[SOURCE MATERIAL Boundary: Start]

(** One frame of the round-loop state ([gameState == 1]) from "Set up
    variables for line segment ball-paddle collision detection" up to the
    final double check: the two resolver calls and the response.  The first
    part of the frame (keys, paddle movement, the change of [speed.y] when a
    moving paddle overlaps the ball) only prepares the [Game] this step
    starts from. *)
Definition roundResponse (g : Game) : Game * list Output :=
  let '(paddleCol, ballNextA) := framePaddleCollision g in
  let '(wallCol, ballNextB) := frameWallCollision g in
  if paddleCol.(collides) then
    (mkGame g.(gameState) g.(p1) g.(p2)
            (clampSpeedY (paddleResponse g paddleCol ballNextA)), [])
  else if wallCol.(collides) then
    if (wallCol.(col_side) =? TOP) || (wallCol.(col_side) =? BOTTOM) then
      (mkGame g.(gameState) g.(p1) g.(p2)
              (set_speed_y g.(ball) (g.(ball).(ball_speed).(y) * fm1)%f32),
       [])
    else if wallCol.(col_side) =? LEFT then
      let p2' := incr_score g.(p2) in
      (mkGame (int_incr g.(gameState)) g.(p1) p2' g.(ball),
       [ScoreLine g.(p1).(paddle_score) p2'.(paddle_score)])
    else if wallCol.(col_side) =? RIGHT then
      let p1' := incr_score g.(p1) in
      (mkGame (int_incr g.(gameState)) p1' g.(p2) g.(ball),
       [ScoreLine p1'.(paddle_score) g.(p2).(paddle_score)])
    else (g, [])
  else
    (mkGame g.(gameState) g.(p1) g.(p2)
       (mkBall
          (mkPoint
             (g.(ball).(ball_position).(x) + g.(ball).(ball_speed).(x))%f32
             (g.(ball).(ball_position).(y) + g.(ball).(ball_speed).(y))%f32)
          g.(ball).(ball_speed)),
     []).

(** The whole step: the response, then the double check of the ball's
    [y]-position. *)
Definition roundStep (g : Game) : Game * list Output :=
  let '(g1, out) := roundResponse g in
  (mkGame g1.(gameState) g1.(p1) g1.(p2) (clampPositionY g1.(ball)), out).

(** ** Notation for test data *)

(** The point with integer coordinates [(u, v)]. *)
Definition pt (u v : Z) : Point := mkPoint (F32.of_Z u) (F32.of_Z v).
(** * The symbolic address space of KLEE (lib/Core/AddressSpace.cpp)

    A shallow embedding of [AddressSpace]: the copy-on-write object map with
    its segment index ([bindObject], [unbindObject], [findObject],
    [getWriteable]), the pointer resolvers ([resolveConstantAddress],
    [resolveOne], [checkPointerInObject], [resolve],
    [resolveConstantSegment]) and the concrete shadow memory for external
    calls ([copyOutConcretes], [copyInConcretes], [copyInConcrete]),
    followed by the properties of the specification that concern them.
    After it come [strtok] and [getenv] of the runtime library and the
    truth queries of the Z3 back end (lib/Solver/Z3Solver.cpp). *)

From Stdlib Require Import ZArith List Bool Lia.
From Stdlib Require String.
Import ListNotations.
Import String.StringSyntax.
Local Open Scope Z_scope.
Delimit Scope string_scope with string.

(** ** Machine integers *)

(** [uint64_t] and [unsigned] values are integers reduced modulo the width. *)
Definition wrap64 (z : Z) : Z := z mod 2 ^ 64.
Definition wrap32 (z : Z) : Z := z mod 2 ^ 32.
Section CmdNames.
Import Local.
Local Open Scope Z_scope.
Context {Probe : Type} `{!EqDecision Probe} `{!Names}.

Implicit Types (c : ServerController Probe) (server : CmdServer Probe).
Implicit Types (servers : list (CmdServer Probe)) (name : string).






(** The names of the Cmds whose creation was requested. *)
Definition createdNames (acts : list (Action Probe)) : list string :=
  omap (fun a => match a with
                 | CmdCreateAction cmd => Some (Name (CmdMeta cmd))
                 | CmdDeleteAction _ => None
                 end) acts.





End CmdNames.

Section DetermineServersProperties.
Import Local.
Local Open Scope Z_scope.
Context {Probe : Type} `{!EqDecision Probe} `{!Names} `{!Configs.RangeOrder}.
Context (Empty : ServeCmd -> bool).

Implicit Types (state : EngineState Probe) (mt : ManifestTarget Probe).
Implicit Types (cmd : Cmd Probe) (name : string).

(** The Cmd has an owner reference of kind [CmdServer] to the name. *)
Definition ownedBy cmd name : Prop :=
  exists ref, ref ∈ OwnerReferences (CmdMeta cmd)
              /\ RefKind ref = "CmdServer" /\ RefName ref = name.
(** C2 as the design document has it: the count datapoint carries the
    point count. The count of a histogram data point is a [uint64] and
    the value of a datapoint an [int64]: for the data point with one
    bucket, no bound and the count [2^63], which has as many bucket
    counts as bounds and one, the count datapoint and the bucket
    datapoint carry [- 2^63], not the count. *)
Lemma count_beyond_int64 :
  length (ihp_BucketCounts overflowHistPoint)
  = S (length (ihp_ExplicitBounds overflowHistPoint))
  /\ ihp_Count overflowHistPoint = 2 ^ 63
  /\ resultViews
       (convertIntHistogram FormatFloat growslice [Some overflowHistPoint]
          (makeBaseDataPoint histMetric) extraDims1 store1)
     = Some [{| fpMetric := "latency_count"; fpTimestamp := 5;
                fpValue := {| StrValue := None; DoubleValue := None;
                              IntValue := Some (- 2 ^ 63) |};
                fpType := Some COUNTER;
                fpDimensions :=
                  [{| Key := "service.name"; Value := "checkout" |}] |};
             {| fpMetric := "latency"; fpTimestamp := 5;
                fpValue := {| StrValue := None; DoubleValue := None;
                              IntValue := Some 7 |};
                fpType := Some COUNTER;
                fpDimensions :=
                  [{| Key := "service.name"; Value := "checkout" |}] |};
             {| fpMetric := "latency_bucket"; fpTimestamp := 5;
                fpValue := {| StrValue := None; DoubleValue := None;
                              IntValue := Some (- 2 ^ 63) |};
                fpType := Some COUNTER;
                fpDimensions :=
                  [{| Key := "service.name"; Value := "checkout" |};
                   {| Key := "upper_bound"; Value := "+Inf" |}] |}]
  /\ - 2 ^ 63 <> ihp_Count overflowHistPoint.
Proof.
  split; [reflexivity|]. split; [reflexivity|].
  split; [vm_compute; reflexivity|].
  intros H. vm_compute in H. discriminate H.
Qed.

(** C3 as the design document has it: the rule translator after the
    sanitizer. With a rule that renames the key [a.b] to [c] the two
    orders differ: the converter translates first, the rule meets the key
    [a.b] and the datapoint leaves with the key [c]; sanitizing first
    would turn the key into [a_b], which the rule does not rename. *)
Lemma translator_runs_before_sanitizer :
  resultViews
    (MetricDataToSignalFxV2 isExcludingLatin FormatFloat growslice
       AttributeValueToString AttributeCloudAccount AttributeCloudRegion
       AttributeHostID AttributeCloudProvider AttributeCloudProviderAWS
       AttributeCloudProviderGCP SFxAccessTokenLabel
       {| metricTranslator := Some renameDotted |} dottedBatch emptyHeap)
  = Some [{| fpMetric := "m"; fpTimestamp := 1;
             fpValue := {| StrValue := None; DoubleValue := None;
                           IntValue := Some 1 |};
             fpType := Some GAUGE;
             fpDimensions := [{| Key := "c"; Value := "x" |}] |}]
  /\ resultViews
       (sanitizeThenTranslate isExcludingLatin FormatFloat growslice
          AttributeValueToString AttributeCloudAccount AttributeCloudRegion
          AttributeHostID AttributeCloudProvider AttributeCloudProviderAWS
          AttributeCloudProviderGCP SFxAccessTokenLabel
          {| metricTranslator := Some renameDotted |} dottedBatch emptyHeap)
     = Some [{| fpMetric := "m"; fpTimestamp := 1;
                fpValue := {| StrValue := None; DoubleValue := None;
                              IntValue := Some 1 |};
                fpType := Some GAUGE;
                fpDimensions := [{| Key := "a_b"; Value := "x" |}] |}].
Proof. split; vm_compute; reflexivity. Qed.
(** A node of the outgoing data queue ([struct data]); [next] is the tail of
    the list that holds the node. *)
Record data : Type := mk_data {
  item : list byte;
  len : Z
}.

(** [struct sockaddr_in], the fields [compare_sockaddr] reads. *)
Record sockaddr_in : Type := mk_sockaddr {
  sin_family : Z;
  sin_addr : Z;
  sin_port : Z
}.

(** Address of a heap-allocated [struct timeoutargs]. *)
Definition ptr : Type := nat.

(** A registered callback (a non-null function pointer). *)
Definition fnptr : Type := nat.

Record sender_session : Type := mk_sender {
  snd_status : rudp_state_t;
  snd_seqno : Z;
  sliding_window : list (option rudp_packet);
  retransmission_attempts : list Z;
  data_queue : list data;
  snd_session_finished : bool;
  syn_timeout_arg : option ptr;
  fin_timeout_arg : option ptr;
  data_timeout_arg : list (option ptr);
  syn_retransmit_attempts : Z;
  fin_retransmit_attempts : Z
}.

Record receiver_session : Type := mk_receiver {
  rcv_status : rudp_state_t;
  expected_seqno : Z;
  rcv_session_finished : bool
}.

Record session : Type := mk_session {
  sender : option sender_session;
  receiver : option receiver_session;
  address : sockaddr_in
}.

Record rudp_socket_list : Type := mk_socket {
  rsock : Z;
  close_requested : bool;
  recv_handler : option fnptr;
  handler : option fnptr;
  sessions_list_head : list session
}.

Record timeoutargs : Type := mk_timeoutargs {
  fd : Z;
  packet : rudp_packet;
  recipient : sockaddr_in
}.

[SOURCE MATERIAL Boundary: End]

** WHAT YOU WILL DO **
Once you reach the line with "(** The names" in the data above, copy it and every line after it exactly, up to and including the line with "(length (ihp_ExplicitBounds overflowHistPoint))".

** PROBLEM SOLUTION **
(** The names of the Cmds whose creation was requested. *)
Definition createdNames (acts : list (Action Probe)) : list string :=
  omap (fun a => match a with
                 | CmdCreateAction cmd => Some (Name (CmdMeta cmd))
                 | CmdDeleteAction _ => None
                 end) acts.





End CmdNames.

Section DetermineServersProperties.
Import Local.
Local Open Scope Z_scope.
Context {Probe : Type} `{!EqDecision Probe} `{!Names} `{!Configs.RangeOrder}.
Context (Empty : ServeCmd -> bool).

Implicit Types (state : EngineState Probe) (mt : ManifestTarget Probe).
Implicit Types (cmd : Cmd Probe) (name : string).

(** The Cmd has an owner reference of kind [CmdServer] to the name. *)
Definition ownedBy cmd name : Prop :=
  exists ref, ref ∈ OwnerReferences (CmdMeta cmd)
              /\ RefKind ref = "CmdServer" /\ RefName ref = name.
(** C2 as the design document has it: the count datapoint carries the
    point count. The count of a histogram data point is a [uint64] and
    the value of a datapoint an [int64]: for the data point with one
    bucket, no bound and the count [2^63], which has as many bucket
    counts as bounds and one, the count datapoint and the bucket
    datapoint carry [- 2^63], not the count. *)
Lemma count_beyond_int64 :
  length (ihp_BucketCounts overflowHistPoint)
  = S (length (ihp_ExplicitBounds overflowHistPoint))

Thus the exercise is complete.